Call me addicted. I cannot get enough of these characters. And I thoroughly blame my friend for this problem. But I love her for buying this book, the third, and the forth, so we’re good. I enjoyed reading The Darkest Night. But I admit this sequel outshines it, and I feel that Lucien cements himself as one of my favourite characters in the series. Since the first book, he has captured my attention. Come on, he’s Keeper of Death. The morbid nerd in me perked up when I heard of this tortured warrior. He once loved a mortal woman, and when her life cruelly ended, he scarred himself so he would no longer attract another. How tortured can a man be?
“Apparently, dancing for him and throwing herself at him weren’t enough. Apparently, she had to nearly commit murder to arouse him enough to attack her.”

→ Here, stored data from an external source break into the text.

(* ===== verification/Console.v ===== *)
(** * Console: what the command-line programs share

    The world of a process: the store it works on, its files, its audit log
    and what it has printed; the environment it was started with; the text
    formatting of [println!] and the path operations the programs use. *)
From S2P Require Import Prelude.
From S2P Require Import Text.
From S2P Require Import Errors.
From S2P Require Import AuditLog.
From S2P Require Import Vault.
From S2P Require Import Files.
From S2P Require Import FileTenants.
From S2P Require Import DiskFile.
From S2P Require Import Controller.
From Stdlib Require Import Strings.Byte.

(** What a process finds when it starts: [std::env::var] (set, and valid
    UTF-8), and what its one draw of a salt and of token bytes and its clock
    readings will be. *)
Record Process := mkProcess {
  env_var : string → option string;
  draw_salt : string;
  draw_raw : bytes;
  clock_now : N;
  clock_list : list N;
  store_read_fault : option OpenFault   (** what fails when the store file is opened *)
}.

Record World (S : Type) := mkWorld {
  w_store : S;
  w_fs : Fs;
  w_log : FileAuditSink;
  w_out : list string
}.
Arguments mkWorld {S}.
Arguments w_store {S}.
Arguments w_fs {S}.
Arguments w_log {S}.
Arguments w_out {S}.

Section console.
Context {S : Type}.
Abbreviation M := (st (World S) Fault).

(** [?] on a pure result of the crates. *)
Definition check {A} (r : CelResult A) : M A := try (map_err Fail r).
(** One [println!]. *)
Definition print (line : string) : M unit :=
  modify (λ w, mkWorld (w_store w) (w_fs w) (w_log w) (w_out w ++ [line])).
Definition print_all (lines : list string) : M unit :=
  modify (λ w, mkWorld (w_store w) (w_fs w) (w_log w) (w_out w ++ lines)).
(** A call of a method of the store. *)
Definition on_store {A} (m : st S CelError A) : M A := λ w,
  let '(r, s) := m (w_store w) in (map_err Fail r, mkWorld s (w_fs w) (w_log w) (w_out w)).
Definition ask {A} (f : S → CelResult A) : M A := λ w, (map_err Fail (f (w_store w)), w).
(** A system call, with the error the program makes of it. *)
Definition on_files {A} (what : string) (m : st Fs string A) : M A := λ w,
  let '(r, d) := m (w_fs w) in
  (map_err (λ e, Fail (Io (what +:+ ": " +:+ e))) r, mkWorld (w_store w) d (w_log w) (w_out w)).
End console.

(** ** Formatting

    A width counts characters: the bytes that do not continue a sequence. *)
Fixpoint chars (s : string) : nat :=
  match s with
  | EmptyString => 0
  | String c s' => (if is_cont c then 0 else 1) + chars s'
  end.
Fixpoint spaces (n : nat) : string :=
  match n with O => EmptyString | S n => String " " (spaces n) end.
(** [{:<n}] and [{:>n}]. *)
Definition left_pad (n : nat) (s : string) : string := s +:+ spaces (n - chars s).
Definition right_pad (n : nat) (s : string) : string := spaces (n - chars s) +:+ s.
(** The derived [Debug] of an [Option<String>]. *)
Definition debug_opt (o : option string) : string :=
  match o with Some s => "Some(" +:+ debug_str s +:+ ")" | None => "None" end.
(** [x.map_or_else(|| "-".to_string(), |x| x.to_string())]. *)
Definition dash (o : option N) : string := match o with Some n => fmt_u n | None => "-" end.

(** ** Paths

    [Path::parent] and [Path::join] with a relative component, for paths without
    repeated or trailing separators. *)
Definition path_parent (p : string) : option string :=
  if str_is_empty p || bool_decide (p = "/") then None
  else match rsplit_once "/" p with
       | None => Some EmptyString
       | Some (EmptyString, _) => Some "/"
       | Some (d, _) => Some d
       end.
Definition path_join (base rel : string) : string :=
  if str_is_empty base then rel
  else match strip_prefix "/" (String.substring (String.length base - 1) 1 base) with
       | Some _ => base +:+ rel
       | None => base +:+ "/" +:+ rel
       end.
Lemma revoked_token now tok g :
  StoreState.validate_token now tok (StoreState.revoke_token tok g).2 = Err (CapabilityDenied "auth.session").
Proof.
  unfold StoreState.validate_token, StoreState.revoke_token. st_unfold.
  rewrite (proj2 (find_first_None _ _)); [done|]. intros y [_ Hy]%elem_of_retain. by apply negb_true_iff.
Qed.
Lemma logout_spec q x a path sf tok g w :
  signed_in a path sf tok g w → store_read_fault q = None → out_store x = a →
  TenantCli.resolve_session_path q (out_session_file x) = path →
  let '(r, w') := TenantCli.run_logout q x w in
  r = Ok tt ∧ sound a (StoreState.revoke_token tok g).2 w' ∧ fs_files (w_fs w') = delete path (fs_files (w_fs w)).
Proof.
  intros Hs Hq <- Hp. destruct (signed_in_read _ _ _ _ _ _ Hs) as [Hr Hex]. destruct Hs as [Hs (js&_&Hf) Htok].
  destruct (open_sound q _ _ _ Hq Hs) as (w1&Ho&Hop&Hfs1&_).
  destruct (call_opened (StoreState.revoke_token tok) _ _ _ Hop) as (w2&Hc&Hfs2&_&Hop2).
  destruct (Hop2 eq_refl) as [[Ho2 Hf2 Hh2] _ _].
  unfold TenantCli.run_logout. rewrite Hp. unfold mbind, st_bind. rewrite Hex. simpl. rewrite Hr.
  unfold check, try. rewrite Htok. simpl. rewrite Ho. unfold ts_revoke_token, file_tenant_store. rewrite Hc. simpl.
  unfold on_files. rewrite (healthy_good _ Hh2), Hfs2, Hfs1. unfold fs_remove_file, fs_content, syscall, outcome. st_unfold.
  rewrite Hf. simpl. split; [done|]. by repeat split.
Qed.

(** The sessions that a token opens. *)
Definition held (tok : SessionToken) g : list Session :=
  List.filter (StoreState.has_token (hash_token tok)) (StoreState.sessions g).
Lemma held_minted raw now id user req ttl tok y g g' :
  StoreState.create_session raw now id user req ttl g = (Ok (tok, y), g') → held tok g' = [y].
Proof.
  intros Hcreate. destruct (create_session_cases raw now id user req ttl g) as [[e ?]|(x&u&y'&Hx&Hu&Hy&Heq)]; [congruence|].
  rewrite Hcreate in Heq. injection Heq as -> -> ->. unfold held. simpl.
  assert (hash_token (mkToken (hex_of raw)) = ses_token_hash y') as -> by (by rewrite Hy).
  rewrite List.filter_app. unfold retain.
  assert (∀ l, List.filter (StoreState.has_token (ses_token_hash y'))
            (List.filter (λ z, negb (StoreState.has_token (ses_token_hash y') z)) l) = []) as ->.
  { induction l as [|z l IH]; simpl; [done|]. destruct (StoreState.has_token _ z) eqn:E; simpl; [done|]. by rewrite E. }
  simpl. unfold StoreState.has_token. by rewrite bool_decide_eq_true_2.
Qed.
Lemma held_revoked tok g : held tok (StoreState.revoke_token tok g).2 = [].
Proof.
  unfold held, StoreState.revoke_token. st_unfold. unfold retain.
  induction (StoreState.sessions g) as [|z l IH]; simpl; [done|].
  destruct (StoreState.has_token _ z) eqn:E; simpl; [done|]. by rewrite E.
Qed.

(** C20: the life of a session.  After a login that succeeds on a working disk
    (in it and in the processes after it no system call fails; a token has 32
    bytes; the store of the file satisfies its invariant):
    the password was that of the tenant and user named, the session file holds
    a token and the names, and the store file holds, under that very token,
    exactly one session, which is theirs, with capabilities within the user's.
    Until the session expires [whoami] in any later process prints the tenant,
    the user and the capabilities, and from then on it is refused.  [logout]
    removes the session file and every session of that token from the store
    file, and nothing else, so that no process is ever let in with it again. *)
Theorem session_lifecycle p x g w w1 :
  store_read_fault p = None → sound (lo_store x) g w → inv g → length (draw_raw p) = 32%nat →
  TenantCli.run_login p x w = (Ok tt, w1) →
  let path := TenantCli.resolve_session_path p (lo_session_file x) in
  ∃ plain tid uid caps tok y sf g1,
    env_var p "CELIUM_PASSWORD" = Some plain ∧
    StoreState.authenticate (lo_tenant x) (lo_user x) plain g = Ok (tid, uid, caps) ∧
    (∃ js, json_session sf = Ok js ∧ fs_files (w_fs w1) !! path = Some (String.list_byte_of_string js)) ∧
    from_hex (sf_token sf) = Ok tok ∧ sf_tenant sf = lo_tenant x ∧ sf_user sf = lo_user x ∧
    opens (lo_store x) w1 = Ok g1 ∧ held tok g1 = [y] ∧
    ses_tenant y = tid ∧ ses_user y = uid ∧ ses_user_name y = lo_user x ∧
    TenantCaps.contains caps (ses_caps y) = true ∧
    (∀ q file, store_read_fault q = None → TenantCli.resolve_session_path q file = path →
       let '(r, w2) := TenantCli.run_whoami q (mkWhoamiArgs (lo_store x) file false) w1 in
       if decide (clock_now q < ses_expires_ms y)%N
       then r = Ok tt ∧ w_out w2 = w_out w1 ++ [identity_line sf y]
       else r = Err (Fail (CapabilityDenied "auth.session"))) ∧
    (∀ q file, store_read_fault q = None → TenantCli.resolve_session_path q file = path →
       let '(r, w2) := TenantCli.run_logout q (mkLogoutArgs (lo_store x) file) w1 in
       r = Ok tt ∧ fs_files (w_fs w2) = delete path (fs_files (w_fs w1)) ∧
       ∃ g2, opens (lo_store x) w2 = Ok g2 ∧ g2 = StoreState.set_sessions (StoreState.sessions g2) g1 ∧
         held tok g2 = [] ∧
         ∀ now, StoreState.validate_token now tok g2 = Err (CapabilityDenied "auth.session")).
Proof.
  intros Hq0 Hs Hi Hraw Hl path.
  destruct (login_spec _ _ _ _ _ Hq0 Hs Hl) as (plain&tid&uid&caps&tok&y&g1&Hpw&Ha&Hc&Hs1&js&Hjs&Hf).
  set (sf := mkSessionFile (token_str tok) (lo_tenant x) (lo_user x) (ses_expires_ms y)).
  destruct (minted_caps _ _ _ _ _ _ _ _ _ _ Hc) as (t&u&Ht&Hu&Huid&Hyt&Hyu&Hname&Hcaps&_).
  destruct (authenticated_name _ _ _ _ _ _ _ _ _ Hi Ha Ht Hu Huid) as [Hun Huc].
  assert (signed_in (lo_store x) path sf tok g1 w1) as Hin.
  { split; [done|by exists js|]. by eapply minted_token. }
  exists plain, tid, uid, caps, tok, y, sf, g1. do 2 (split; [done|]). split; [by exists js|].
  split; [apply Hin|]. do 2 (split; [done|]). split; [apply Hs1|]. split; [by eapply held_minted|].
  do 2 (split; [done|]). split; [by rewrite Hname|]. split; [by rewrite <-Huc|]. split.
  - intros q file Hq Hp.
    pose proof (whoami_spec q (mkWhoamiArgs (lo_store x) file false) _ _ _ _ _ _ Hin Hq eq_refl eq_refl Hp) as Hw.
    rewrite (minted_valid _ _ _ _ _ _ _ _ _ _ _ Hc) in Hw. destruct (TenantCli.run_whoami _ _ _). by case_decide.
  - intros q file Hq Hp.
    pose proof (logout_spec q (mkLogoutArgs (lo_store x) file) _ _ _ _ _ _ Hin Hq eq_refl Hp) as Hw.
    destruct (TenantCli.run_logout _ _ _) as [r w2]. destruct Hw as (->&[Ho2 _ _]&Hfs). split; [done|]. split; [done|].
    eexists. split; [done|]. split; [done|]. split; [apply held_revoked|]. intros. apply revoked_token.
Qed.
End session.
(* ===== verification/CelctlProofs.v ===== *)
(** * CelctlProofs: what the VM commands do

    Sizes are read exactly; the bytes [vol read] prints are those [vol write]
    takes; a [celctl vm] command is one operation of the controller on the
    state file, all or nothing. *)
From S2P Require Import Prelude.
From S2P Require Import Text.
From S2P Require Import Codecs.
From S2P Require Import Errors.
From S2P Require Import AuditLog.
From S2P Require Import Vault.
From S2P Require Import VaultProofs.
From S2P Require Import Files.
From S2P Require Import DiskFile.
From S2P Require Import DiskImage.
From S2P Require Import Images.
From S2P Require Import Hyper.
From S2P Require Import Console.
From S2P Require Import Controller.
From S2P Require Import ControllerProofs.
From S2P Require Import Celctl.
From Stdlib Require Import Strings.Byte.
Import Ctl.

(** ** Frames *)
Section keeps.
Context {K : Type}.
Implicit Types (w : Controller.World K) (p q : string).

(** [m] leaves the file [p] alone, whatever happens. *)
Definition keeps {A} p (m : st (Controller.World K) Fault A) : Prop :=
  ∀ w, fs_files (w_fs (m w).2) !! p = fs_files (w_fs w) !! p.

Lemma keeps_ret {A} p (a : A) : keeps p (mret a).
Proof. done. Qed.
Lemma file_kept_bind {A B} p (m : st (Controller.World K) Fault A) (k : A → st (Controller.World K) Fault B) :
  keeps p m → (∀ a, keeps p (k a)) → keeps p (mbind k m).
Proof.
  intros Hm Hk w. unfold mbind, st_bind. specialize (Hm w). destruct (m w) as [[a|e] w']; simpl in *; [|done].
  by rewrite Hk.
Qed.
Lemma keeps_bail p b e : keeps p (bail_if b e).
Proof. intros w. by destruct b. Qed.
Lemma keeps_on_fs {A} p what (m : st Fs string A) :
  (∀ d, fs_files (m d).2 !! p = fs_files d !! p) → keeps p (on_fs what m).
Proof. intros Hm w. unfold on_fs. specialize (Hm (w_fs w)). by destruct (m (w_fs w)). Qed.
Lemma keeps_mkdir p what : keeps p (on_fs what create_dir_all).
Proof. apply keeps_on_fs. intros d. unfold create_dir_all. by rewrite syscall_files. Qed.
Lemma keeps_read p q what : keeps p (on_fs what (fs_read q)).
Proof. apply keeps_on_fs. intros d. pose proof (read_files q d) as Hr. destruct (fs_read q d) as [r d']. simpl. by rewrite (proj1 Hr). Qed.
Lemma keeps_replace p tmp dst bs : tmp ≠ dst → p ≠ tmp → p ≠ dst → keeps p (replace_file tmp dst bs).
Proof.
  intros Hne Ht Hd w. pose proof (replace_file_spec tmp dst bs w Hne) as Hr.
  destruct (replace_file tmp dst bs w) as [r w']. destruct Hr as (_&_&Hq&_). by apply Hq.
Qed.
Lemma keeps_read_page p img : keeps p (read_page img).
Proof.
  intros w. unfold read_page. destruct (fs_files (w_fs w) !! img); [|done].
  by destruct (first_page img _) as [? ?].
Qed.
Lemma keeps_image {A} p path (m : DiskFile.M A) : keeps p (on_image path m).
Proof. intros w. unfold on_image. destruct (fs_files (w_fs w) !! path); [|done]. by destruct (m _). Qed.
End keeps.
Definition run_cluster_cmd (state_path : string) (op : ClusterCmd) : C unit :=
  match op with
  | Start args => cluster_start state_path args
  | Members args => cluster_snapshot_members args
  | Vms args => cluster_snapshot_vms state_path args
  | Invoke a => cluster_invoke a
  | InvokePath a p op => cluster_invoke_path a p op
  | Recover args => cluster_recover args
  | Status args => cluster_status args
  | Metrics args => cluster_metrics args
  | CVm op => cluster_vm_cmd op
  | CVol op => cluster_vol_cmd op
  end.
End cluster.
(** X12: after a login whose token request resolved with a body, the
    interceptor attaches ["Bearer " ++ t] to every request, [t] being the
    string conversion of the [access] field, whatever became of the
    profile and list requests; unless [t] is the empty string, in which
    case nothing is attached.  The other headers are untouched. *)
Theorem login_then_bearer ToString E w credentials data
    (headers : gmap string string) :
  respond E (trace w) (token_request credentials) = Resolved data →
  Js.nullish data = false →
  let t := ToString (Js.get_opt data "access") in
  let sent := interceptor
                (local_storage (run (handleLogin ToString credentials) E w))
                headers in
  sent !! "Authorization"
  = (if String.eqb t "" then headers !! "Authorization" else Some ("Bearer " ++ t)) ∧
  ∀ k, k ≠ "Authorization" → sent !! k = headers !! k.
Proof.
  intros Htoken Hdata t sent.
  assert (Hstored : local_storage (run (handleLogin ToString credentials) E w)
                    !! "accessToken" = Some t).
  { rewrite (handleLogin_resolved ToString E w credentials data Htoken Hdata).
    unfold run. rewrite fetchTasks_keeps_storage, fetchUserProfile_keeps_storage.
    cbn [local_storage with_storage log].
    rewrite lookup_insert_ne by done. apply lookup_insert_eq. }
  subst sent. unfold interceptor. rewrite Hstored. cbn [Js.truthy].
  destruct (String.eqb t ""); cbn [negb].
  - done.
  - split; [apply lookup_insert_eq |]. intros k Hk. by rewrite lookup_insert_ne.
Qed.
(** The loop invariant, as a postcondition for a run from any state: either
    no remaining item beats [min_distance] and the state's station is
    returned, or the first item that attains the least distance is. *)
Lemma scan_stations_spec (lat lon : pyval) (items : station_table) :
  forallb (measurable lat lon) items = true ->
  forall (closest : option string) (min_distance : float),
    (scan lat lon items closest min_distance = Ok closest /\
     forall n c d, In (n, c) items -> dist lat lon c = Ok d ->
                   (d <? min_distance) = false)
    \/
    (exists pre name c post d,
        items = pre ++ (name, c) :: post /\
        scan lat lon items closest min_distance = Ok (Some name) /\
        dist lat lon c = Ok d /\
        (d <? min_distance) = true /\
        (forall n' c' d', In (n', c') pre -> dist lat lon c' = Ok d' ->
                          (d <? d') = true) /\
        (forall n' c' d', In (n', c') post -> dist lat lon c' = Ok d' ->
                          (d <=? d') = true)).
Proof.
  induction items as [|[n0 c0] rest IH]; intros Hall closest min_distance.
  - left. split; [reflexivity | intros n c d []].
  - simpl in Hall. apply andb_true_iff in Hall. destruct Hall as [H0 Hrest].
    destruct (measurable_inv _ _ _ _ H0) as (d0 & Hd0 & Hfin0).
    pose proof (below_inf_not_nan _ Hfin0) as Hnan0.
    simpl. rewrite Hd0. simpl.
    destruct (d0 <? min_distance) eqn:Hlt.
    + destruct (IH Hrest (Some n0) d0) as
        [[Hrun Hnone] | (pre & name & c & post & d & Hsplit & Hrun & Hd & Hbeat & Hpre & Hpost)].
      * right. exists [], n0, c0, rest, d0. repeat split; trivial.
        -- intros n' c' d' [].
        -- intros n' c' d' Hin Hd'.
           destruct (measurable_In _ _ _ _ _ Hrest Hin) as (d'' & Hd'' & Hfin).
           rewrite Hd' in Hd''. injection Hd'' as <-.
           apply not_ltb_leb; auto using below_inf_not_nan.
           exact (Hnone _ _ _ Hin Hd').
      * right. exists ((n0, c0) :: pre), name, c, post, d.
        repeat split; trivial.
        -- rewrite Hsplit. reflexivity.
        -- eapply ltb_trans; eassumption.
        -- intros n' c' d' [Heq | Hin] Hd'.
           ++ injection Heq as <- <-. rewrite Hd0 in Hd'.
              injection Hd' as <-. assumption.
           ++ eapply Hpre; eassumption.
    + destruct (IH Hrest closest min_distance) as
        [[Hrun Hnone] | (pre & name & c & post & d & Hsplit & Hrun & Hd & Hbeat & Hpre & Hpost)].
      * left. split; trivial.
        intros n c d [Heq | Hin] Hd.
        -- injection Heq as <- <-. rewrite Hd0 in Hd.
           injection Hd as <-. assumption.
        -- eapply Hnone; eassumption.
      * right. exists ((n0, c0) :: pre), name, c, post, d.
        repeat split; trivial.
        -- rewrite Hsplit. reflexivity.
        -- intros n' c' d' [Heq | Hin] Hd'.
           ++ injection Heq as <- <-. rewrite Hd0 in Hd'.
              injection Hd' as <-.
              eapply ltb_leb_trans; [eassumption|].
              apply not_ltb_leb; trivial.
              apply (ltb_comparable _ _ Hbeat).
           ++ eapply Hpre; eassumption.
Qed.







End GeoIndexFacts.



Section ThresholdFacts.

Variable libm_sin libm_cos : float -> float.
Variable libm_atan2 : float -> float -> float.
Variable stations : station_table.

Local Open Scope float_scope.

Local Abbreviation dist := (station_distance libm_sin libm_cos libm_atan2).
Local Abbreviation find :=
  (find_closest_metro_station libm_sin libm_cos libm_atan2 stations).
Local Abbreviation check :=
  (should_process_offer libm_sin libm_cos libm_atan2 stations).

(** What a successful proximity check went through: the nearest-station
    query returned a station, the table holds its coordinates, and the
    flag is the comparison of the distance to them with [1.0]. *)
Lemma should_process_offer_inv (lat lon : pyval) (flag : bool)
    (closest : option string) (c : coords) :
  check lat lon = Ok (flag, closest, c) ->
  exists name d,
    closest = Some name /\
    find lat lon = Ok (Some name) /\
    dict_get stations name = Ok c /\
    dist lat lon c = Ok d /\
    flag = (d <=? 1).
Proof.
  unfold should_process_offer. intros H.
  apply bind_Ok_inv in H. destruct H as (st & Hfind & H).
  apply bind_Ok_inv in H. destruct H as (c' & Hlook & H).
  apply bind_Ok_inv in H. destruct H as (d & Hd & H).
  injection H as <- <- <-.
  destruct st as [name|]; [|discriminate Hlook].
  exists name, d. repeat split; assumption.
Qed.
(** X26.  The service never stores a response in the vendor's format.  Whatever
    the five values are, when the body of the response is the envelope with
    each value written as a quoted string, the service's [updateMarketData]
    returns false, counts a failed update and leaves the store as it was,
    snapshots, symbol index and counters. *)
Theorem quoted_response_is_never_stored (hash : string -> N)
    (symbol o h l p v : string) (env : CppMarketDataService.Fetch)
    (s : CppMarketDataService.t) (store : MarketDataStore) :
  FastHttpClient.received
    (CppMarketDataService.curl_easy_perform env
       (FastHttpClient.buildAlphaVantageUrl symbol (CppMarketDataService.apiKey_ s)))
  = envelope (quoted o) (quoted h) (quoted l) (quoted p) (quoted v) ->
  let r := CppMarketDataService.updateMarketData hash symbol env s store in
  fst (fst r) = false /\
  snd r = store /\
  CppMarketDataService.failedUpdates_ (snd (fst r))
  = uint64_wrap (CppMarketDataService.failedUpdates_ s + 1) /\
  CppMarketDataService.totalUpdates_ (snd (fst r))
  = CppMarketDataService.totalUpdates_ s.
Proof.
  intros Hbody. cbv zeta.
  destruct (updateMarketData_path hash symbol env s store)
    as [He ->|response http d parser Hg Hne Hp Hv ->
        |response http d parser success store' Hg Hne Hp Hv Hu ->];
    try (service_fields; repeat split; fail).
  exfalso.
  unfold FastHttpClient.get in Hg.
  destruct (FastHttpClient.curle_ok _); cbn [negb] in Hg; inversion Hg; subst;
    [|congruence].
  rewrite Hbody in Hp.
  pose proof (parseAlphaVantageSafe_quoted_values symbol o h l p v
                (CppMarketDataService.parse_clock env)
                (CppMarketDataService.jsonParser_ s)) as Hq.
  rewrite Hp in Hq. cbn [fst] in Hq. congruence.
Qed.

Lemma quoted_response_is_never_stored_witness :
  snd (CppMarketDataService.updateMarketData sample_hash "IBM"
         (sample_fetch (served quoted_envelope)) (CppMarketDataService.new 0)
         newMarketDataStore)
  = newMarketDataStore.
Proof.
  refine (proj1 (proj2 (quoted_response_is_never_stored sample_hash "IBM"
                          "1" "2" "0.5" "1.5" "100"
                          (sample_fetch (served quoted_envelope))
                          (CppMarketDataService.new 0) newMarketDataStore _))).
  reflexivity.
Defined.

(** ** One pass of the worker *)

Section WorkerPass.
Variable hash : string -> N.

Lemma updateMarketData_keeps_limit symbol env s store :
  CppMarketDataService.lastUpdateTime_
    (snd (fst (CppMarketDataService.updateMarketData hash symbol env s store)))
  = CppMarketDataService.lastUpdateTime_ s /\
  CppMarketDataService.minUpdateInterval_
    (snd (fst (CppMarketDataService.updateMarketData hash symbol env s store)))
  = CppMarketDataService.minUpdateInterval_ s.
Proof.
  destruct (updateMarketData_path hash symbol env s store)
    as [He ->|response http d parser Hg Hne Hp Hv ->
        |response http d parser success store' Hg Hne Hp Hv Hu ->];
    try destruct success; service_fields; split; reflexivity.
Qed.

(** A turn that comes before the minimum interval has gone by. *)
Definition too_early (s : CppMarketDataService.t) (turn : CppMarketDataService.Turn)
    : Prop :=
  CppMarketDataService.lastUpdateTime_ s <= CppMarketDataService.check_ms turn
  /\ CppMarketDataService.check_ms turn
     < CppMarketDataService.lastUpdateTime_ s
       + CppMarketDataService.minUpdateInterval_ s.
(** X15. The checks are made in a fixed order: the number of arguments, the
    number of parameters, the length against [0xFFFFFF], and only then
    the type of the position. *)
Theorem create_error_order name argument_types (parameters : Array V) :
  assertBinary name argument_types = true →
  (length argument_types ≠ 2%nat →
   create name argument_types parameters
   = inl (Raised NUMBER_OF_ARGUMENTS_DOESNT_MATCH)) ∧
  (length argument_types = 2%nat → (2 < length parameters)%nat →
   create name argument_types parameters
   = inl (Raised TOO_MANY_ARGUMENTS_FOR_FUNCTION)) ∧
  (length argument_types = 2%nat → length parameters = 2%nat →
   ∀ n, convertToUInt64 (at_ parameters 1) = Some n → MAX_SIZE < n →
        create name argument_types parameters
        = inl (Raised TOO_LARGE_ARRAY_SIZE)) ∧
  (∀ type position_type,
     argument_types = [type; position_type] →
     isUInt position_type = false →
     (length parameters < 2)%nat →
     create name argument_types parameters
     = inl (Raised ILLEGAL_TYPE_OF_ARGUMENT)).
Proof using Type.
  intros Hassert. unfold createAggregateFunctionGroupArrayInsertAt.
  rewrite Hassert. simpl.
  split; [| split; [| split]].
  - intros Hlen.
    destruct argument_types as [| type [| position_type [| ? ?]]];
      try reflexivity.
    now destruct Hlen.
  - intros Hlen Hmany.
    destruct argument_types as [| type [| position_type [| ? ?]]];
      try discriminate.
    unfold AggregateFunctionGroupArrayInsertAtGeneric, read_params.
    destruct (decide (parameters ≠ [])) as [_ | He].
    + destruct (decide (2 < length parameters)%nat); [reflexivity | lia].
    + destruct parameters; [simpl in Hmany; lia | now destruct He].
  - intros Hlen Hp n Hn Hbig.
    destruct argument_types as [| type [| position_type [| ? ?]]];
      try discriminate.
    unfold AggregateFunctionGroupArrayInsertAtGeneric, read_params.
    destruct (decide (parameters ≠ [])) as [_ | He].
    + destruct (decide (2 < length parameters)%nat); [lia |].
      destruct (decide (length parameters = 2)%nat) as [_ | Hd];
        [| now destruct Hd].
      rewrite Hn.
      destruct (decide (MAX_SIZE < n)) as [_ | Hd];
        [reflexivity | now destruct Hd].
    + destruct parameters; [discriminate | now destruct He].
  - intros type position_type -> Hu Hp.
    unfold AggregateFunctionGroupArrayInsertAtGeneric, read_params.
    destruct (decide (parameters ≠ [])) as [_ | _].
    + destruct (decide (2 < length parameters)%nat); [lia |].
      destruct (decide (length parameters = 2)%nat); [lia |].
      now rewrite Hu.
    + now rewrite Hu.
Qed.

Once again, Anya, daughter of Dysnomia and Tartarus, weaves her way into the Lord’s lives. You first see her at the end of The Darkest Night, where she offers Ashlyn a deal to break Maddox’s death curse. She exudes confidence, beauty, and sly intelligence, yet she creates a facade to hide who she is and what her past holds. I thought she’d bother me, since she can be somewhat ditsy, yet I love how she balances out ever-calm Lucien. Her backstory struck me much harder than I thought it would. And I can’t help but laugh at her determination to attract him. If this woman wants something, she gets it. And she’ll call him out on everything he does and says.
The sexual tension in Darkest Kiss may kill not only the readers but also Lucien and Anya. Gena has a knack for effortlessly incorporating that into her work. And the banter between them kept me laughing. He purposely avoids her since he doesn’t see why he should fall for any woman who will eventually die and how she can find him attractive, but Anya sees past his scars. Their arguing plays heavily into the plot. Nothing says love like killing and maiming. Lucien either must kill her or take the All Key, a key that allows her to escape any prison and an item Cronus dreams of owning. Cronus, the King of the Titans, plays a secondary character throughout the story and adds more to this mythology-rich plot. And I wonder how he’ll play a stronger role in the future sequels.
So take some advice from this PNR newbie and pick up this series. You may get obsessed as much I have gotten.